Three years ago, an Alberta, Canada, energy official got to talking to a state-side delegate at an international trade event in Toronto who suggested that someday she ought to take the short jaunt to Pittsburgh.
Two years ago in June, the Smithsonian feted Alberta as part of its annual folklife festival, prompting the province to showcase the world's largest dump truck with 4-meter-tall tires on the National Mall in Washington, D.C., the truck being a yeoman in Alberta's booming oil-from-sand industry.
Fastforward to yesterday afternoon, when Lori Schmidt, a deputy secretary in the province's finance department, made good on her promise. Leading a delegation of provincial and industry leaders, Ms. Schmidt was in town for four days to forge stronger partnerships with businesses in southwestern Pennsylvania.
The goal: to build upon the existing ties between the two regions by capitalizing on the varied supply-chain and research needs of the burgeoning and controversial Alberta oil sands.
Once considered a costly option that produced an inferior product, the industry has gained prominence as technology advanced and oil prices hit $150 per barrel. But environmentalists still cite eye-popping carbon emissions and water use that make the tar pit product even less desirable than conventional oil.
Hosted by the Pittsburgh Regional Alliance, Ms. Schmidt said the province is tackling the carbon-footprint problem, becoming the first jurisdiction in North America to legislate greenhouse gas reductions.

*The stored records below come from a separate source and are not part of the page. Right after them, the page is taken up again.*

(** [courier.Msg] as the senders read it: [ID()] and [ID().String()],
    [Channel()], [URN().Path()], [Text()], [Attachments()], [Priority()]. *)
Record Msg := mkMsg {
  msg_ID : Z;
  msg_ID_String : string;
  msg_Channel : Channel;
  msg_URN_Path : string;
  msg_Text : string;
  msg_Attachments : list string;
  msg_Priority : Z
}.

(** [utils.RequestResponse], of which only the body is read. *)
Record RequestResponse := mkRR { rr_Body : string }.

(** An [*http.Request]: method, URL, body and the headers set on it. *)
Record HTTPRequest := mkHTTPRequest {
  req_method : string;
  req_url : string;
  req_body : string;
  req_headers : list (string * string)
}.

(** A channel log: [NewChannelLogFromRR(description, channel, id, rr)] and
    the [WithError(description, err)] calls made on it, in order. *)
Record ChannelLog := mkChannelLog {
  log_description : string;
  log_rr : RequestResponse;
  log_WithError : list (string * option error)
}.

(** The status a sender returns: [NewMsgStatusForID(channel, id, status)],
    the log added to it, and the [SetStatus] and [SetExternalID] calls made
    on it, in order. *)
Inductive StatusCall : Type :=
| SetStatus (status : MsgStatusValue)
| SetExternalID (externalID : string).

Record SentStatus := mkSentStatus {
  sent_channel : string;
  sent_msg : Z;
  sent_initial : MsgStatusValue;
  sent_log : ChannelLog;
  sent_calls : list StatusCall
}.

(** The status value after the calls. *)
Definition sent_value (s : SentStatus) : MsgStatusValue :=
  fold_left (fun v c => match c with SetStatus v' => v' | SetExternalID _ => v end)
            (sent_calls s) (sent_initial s).

(** What a sender does to the world: a request through
    [utils.MakeHTTPRequest] or [utils.MakeInsecureHTTPRequest], and the
    backend's [StopMsgContact]. *)
Inductive Effect : Type :=
| HTTP (insecure : bool) (req : HTTPRequest)
| StopMsgContact (m : Msg).

(** [strings.Contains(s, "?")] and [strings.Replace(s, " ", "", -1)]. *)
Fixpoint containsQuestionMark (s : string) : bool :=
  match s with
  | EmptyString => false
  | String c rest => Ascii.eqb c "?" || containsQuestionMark rest
  end.

Fixpoint removeSpaces (s : string) : string :=
  match s with
  | EmptyString => EmptyString
  | String c rest =>
      if Ascii.eqb c " " then removeSpaces rest else String c (removeSpaces rest)
  end.


(** *** What the receivers use of the [courier] package *)

(** An incoming message as the receivers build it: the arguments of the
    backend's [NewIncomingMsg] (the channel by its UUID) and the
    [WithExternalID], [WithReceivedOn] (a time in seconds since the epoch,
    UTC) and [WithAttachment] calls made on it, in order. *)
Inductive MsgCall : Type :=
| WithExternalID (externalID : string)
| WithReceivedOn (unix : Z)
| WithAttachment (url : string).

Record IncomingMsg := mkIncomingMsg {
  in_channel : string;
  in_urn : string;
  in_text : string;
  in_calls : list MsgCall
}.

(** The collaborators of a receiver, each with the error it returns: the
    backend's [WriteMsg], [courier.WriteError] and
    [courier.WriteReceiveSuccess]. *)
Record Receiver := mkReceiver {
  WriteMsg : IncomingMsg -> option error;
  WriteError : error -> option error;
  WriteReceiveSuccess : IncomingMsg -> option error
}.
(** * Panoramic object-feature extraction: [Eval.get_visual_features]

    A shallow embedding of [src/models/eval/eval.py], lines 150-209, and
    the properties of the per-view records it returns.

    Modelling conventions.
    - Tensors and numpy arrays are lists indexed by their leading
      dimension; [.cpu()] and [.numpy()] keep the values and are omitted.
    - Scalars (box coordinates, scores, mask values, angles) are exact
      rationals [Q]: rounding of the float addition is not modelled, the
      floor of [//] and the comparison with [0.5] are.
    - A Python exception is a value of [exn]; a computation that may raise
      returns a [result].
    - Calls of the collaborators (panorama capture, image loader, region
      detector) are recorded in a call log. *)

From Stdlib Require Import ZArith QArith Qround Lia Ascii.
From stdpp Require Import base option list strings gmap pretty.

Local Open Scope Z_scope.
Local Open Scope nat_scope.

(** ** Exceptions and results *)

Inductive exn : Set :=
  | IndexError   (* a list is indexed out of range *)
  | ValueError.  (* [np.stack] on arrays of different shapes *)

Inductive result (A : Type) : Type :=
  | Ok (a : A)
  | Raise (e : exn).
Arguments Ok {A} a.
Arguments Raise {A} e.

#[global] Instance result_ret : MRet result := λ A a, Ok a.
#[global] Instance result_bind : MBind result := λ A B f m,
  match m with
  | Ok a => f a
  | Raise e => Raise e
  end.

(** [seq[i]] for a Python list and an index [i >= 0]. *)
Definition index {A} (s : list A) (i : nat) : result A :=
  match s !! i with
  | Some a => Ok a
  | None => Raise IndexError
  end.

(** [a[:stop]]: a negative [stop] counts from the end of [a]. *)
Definition slice_to {A} (stop : Z) (a : list A) : list A :=
  if (0 <=? stop)%Z then take (Z.to_nat stop) a
  else take (length a - Z.to_nat (- stop)) a.

(** ** Data *)

(** One row [x1, y1, x2, y2] of the [K x 4] box tensor; the columns
    [coordinates[:, 0]] .. [coordinates[:, 3]] are the four projections. *)
Record Box : Set := mkBox { x1 : Q; y1 : Q; x2 : Q; y2 : Q }.

(** A mask is a grid of raw values; a binarized mask a grid of booleans. *)
Abbreviation Mask := (list (list Q)).
Abbreviation BoolMask := (list (list bool)).

(** Per-view metadata returned by [create_panorama]: the two keys read by
    [get_visual_features]; [orientation] stands for the remaining keys,
    which are carried along unread. *)
Record CameraInfo : Set := mkCameraInfo {
  h_view_angle : Q;
  v_view_angle : Q;
  orientation : Z
}.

Her main message to about 80 Alliance members: The time was ideal for some cross-border matchmaking. The projected growth in the industry has been accompanied by a similar growth in the need for machinery, chemical processing, safety equipment and, of course, workers.
"We're looking for new opportunities to expand our horizons, to build alliances with Pittsburgh," Ms. Schmidt said. "We want to improve our productivity capacity … and we know we can't do this alone."
Canada is the largest supplier of oil to the United States, much of it originating from the oil sands in northern Alberta, home to the world's second largest proven reserve with 173 billion barrels, behind Saudi Arabia's 260 billion.
Ms. Schmidt said Alberta produced 2.1 million barrels per day in 2006 and hopes to increase that to 3.5 million barrels by 2020.
The Alliance has formed the Alberta Strategy Group led by Canadian native Jim Marczak of Sycor Americas Inc., a multinational information technology firm based in Robinson.
Three regional companies already have tapped into the oil-sands play -- Nova Chemicals Corp. of Moon, Kennametal Inc. of Latrobe, and Industrial Scientific Corp. of Oakdale.
According to the Pittsburgh Alliance, four of Canada's 16 Fortune Global 500 companies have a presence in Pittsburgh, led by the 1,000 employees of Montreal-based rail-shuttle designer Bombardier. Nova is next with 675 employes, with its corporate headquarters in Calgary, Alberta, and its U.S. operations center in Moon.
Kevin Miller, general manager of Industrial Scientific, said the privately held employer of 900 counts on the molasses-like sand pits for no less than 5 percent of its total revenue , in the form of hundreds of gas detectors.
Vernon Cameron, Kennametal global marketing vice president, said his firm supplies many of the components for high-use, subArctic-ready drill bits, metal rippers and pump parts.
Eric Kelusky, Nova technology vice president, said Nova already works in the oil sands developing petrochemicals and capturing the ethane gas by product for all sorts of everyday uses, including the plastic wrap on food-store meat packages.
The challenge when it comes to dealing with synthetic oil from the Alberta sands -- literally squeezed and steamed out of the sand to produce bitumen -- is that it is more elusive and heavier than its light crude cousins.
"Think of it as the bottom of barrel, it can be used but not very effectively," he said of the sands-oil ethane. But with the right technology, he said, "there's a lot of opportunities to turn that into high-quality petro chemicals."